El pacto por el que, a la suspensión de la incredulidad del lector, el autor corresponde con el respeto de la verosimilitud, es una convención. A diferencia de los que duermen, los que sueñan despiertos saben desde el comienzo que ese mundo en el que se sumergen de la mano de un buen narrador es “sólo” un sueño. Por eso, aunque prefieran refugiarse en una subjetividad indefinida, se les puede pedir cuentas sobre lo que han leído. A menos que, como Don Quijote, hayan perdido la razón. Pero éste es un caso extraordinario: en general, potencialmente al menos, todo lector es capaz de comprender lo que lee, luego de juzgarlo, luego de no creérselo a rajatabla. A esto apostaba Brecht con su distanciamiento, pero aun sin este subrayado la situación del lector es la misma: separado de la acción soñada, tan sólo moralmente puede tomar parte en ella. Lo cual, a la vez que lo mantiene a salvo, preserva su insatisfacción, su eterno descontento. Don Quijote, noblemente, empuña su herrumbrada lanza y monta para saltar por sobre el foso de la lectura; Don Consumidor, muy al contrario, permanece aferrado a su asiento, mientras los empresarios del espectáculo se empeñan en colmar como sea, con toda la tecnología a su alcance y por todos los medios a su disposición, su insaciable demanda de impresión de realidad.

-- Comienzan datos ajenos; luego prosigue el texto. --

Lemma linked_app_unlinked (refs fresh : list Ref) (k : link) (a b : nat) :
  Forall unlinked fresh ->
  linked (refs ++ fresh) k a b <-> linked refs k a b.
Proof.
  intro Hf. split; intros [ra [Hn Hin]].
  - destruct (Nat.lt_ge_cases a (List.length refs)) as [Hlt|Hge].
    + rewrite nth_error_app1 in Hn by exact Hlt. now exists ra.
    + rewrite nth_error_app2 in Hn by exact Hge.
      exfalso. apply (@unlinked_not_linked fresh k (a - List.length refs) b Hf).
      now exists ra.
  - exists ra. split; [|exact Hin].
    rewrite nth_error_app1; [exact Hn|].
    apply nth_error_Some. congruence.
Qed.

Lemma links_ok_app_unlinked (refs fresh : list Ref) :
  Forall unlinked fresh -> links_ok refs -> links_ok (refs ++ fresh).
Proof.
  intros Hf Hok k a b Hl. apply (@linked_app_unlinked refs fresh k a b Hf) in Hl.
  destruct (Hok _ _ _ Hl) as [Hne Hsym].
  split; [exact Hne|]. now apply (@linked_app_unlinked refs fresh k b a Hf).
Qed.

Lemma seed_loop_refugees (cfg : Config) (nodes : list NodeId) :
  forall sim,
  exists fresh,
    all_refugees (fst (seed_loop cfg nodes sim)) = all_refugees sim ++ fresh
    /\ Forall unlinked fresh.
Proof.
  induction nodes as [|nd rest IH]; intro sim; simpl.
  - exists []. now rewrite app_nil_r.
  - destruct (lookup nd (g_nodes (graph sim))).
    + destruct (IH (with_refugees
                      (all_refugees sim
                       ++ repeat (new_Ref nd) (Z.to_nat (seed_refs cfg)))
                      (with_graph (add_weight nd (seed_refs cfg) (graph sim)) sim)))
        as [fresh [Heq Hf]].
      rewrite Heq. simpl. rewrite <- app_assoc. eexists. split; [reflexivity|].
      apply Forall_app. split; [|exact Hf].
      apply Forall_forall. intros x Hx. apply repeat_spec in Hx. now subst.
    + exists []. now rewrite app_nil_r.
Qed.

Entre esas butacas móviles y cada vez más ubicuas, como en tiempos de Diderot por un París aún sin bulevares, se pasea el escéptico. Es decir, sigue paseándose. Y lo que le permite todavía circular es, precisamente, la distancia que es capaz de mantener respecto al conjunto del sistema de comunicación en vigor. Una distancia en un comienzo impuesta por el choque espontáneo de su sensibilidad contra lo que se podría llamar la expresión pública, o sea, contra el avasallador efecto de homogeneidad producido por lo aglutinador de cualquier voz dominante sobre el conjunto del desconcierto social, y después más o menos dominada por el progresivo conocimiento de esa experiencia, continuada hasta hacerse vocación. En ese espacio vacío que lleva consigo, en esa cabeza lo más hueca posible para que, en ella, todos los actores recuperen la distancia que el escenario les niega, es donde toda afirmación particular o general que se oiga ha de pasar un examen, consistente en repetirla literalmente entre unos porfiados signos de interrogación. ¿Se sostiene el principio puesto en duda? ¿O queda en evidencia lo débil de su fundamento, así como lo abusivo de sus conclusiones y aspiraciones, junto con la raíz de su habitual recurso al énfasis y la repetición?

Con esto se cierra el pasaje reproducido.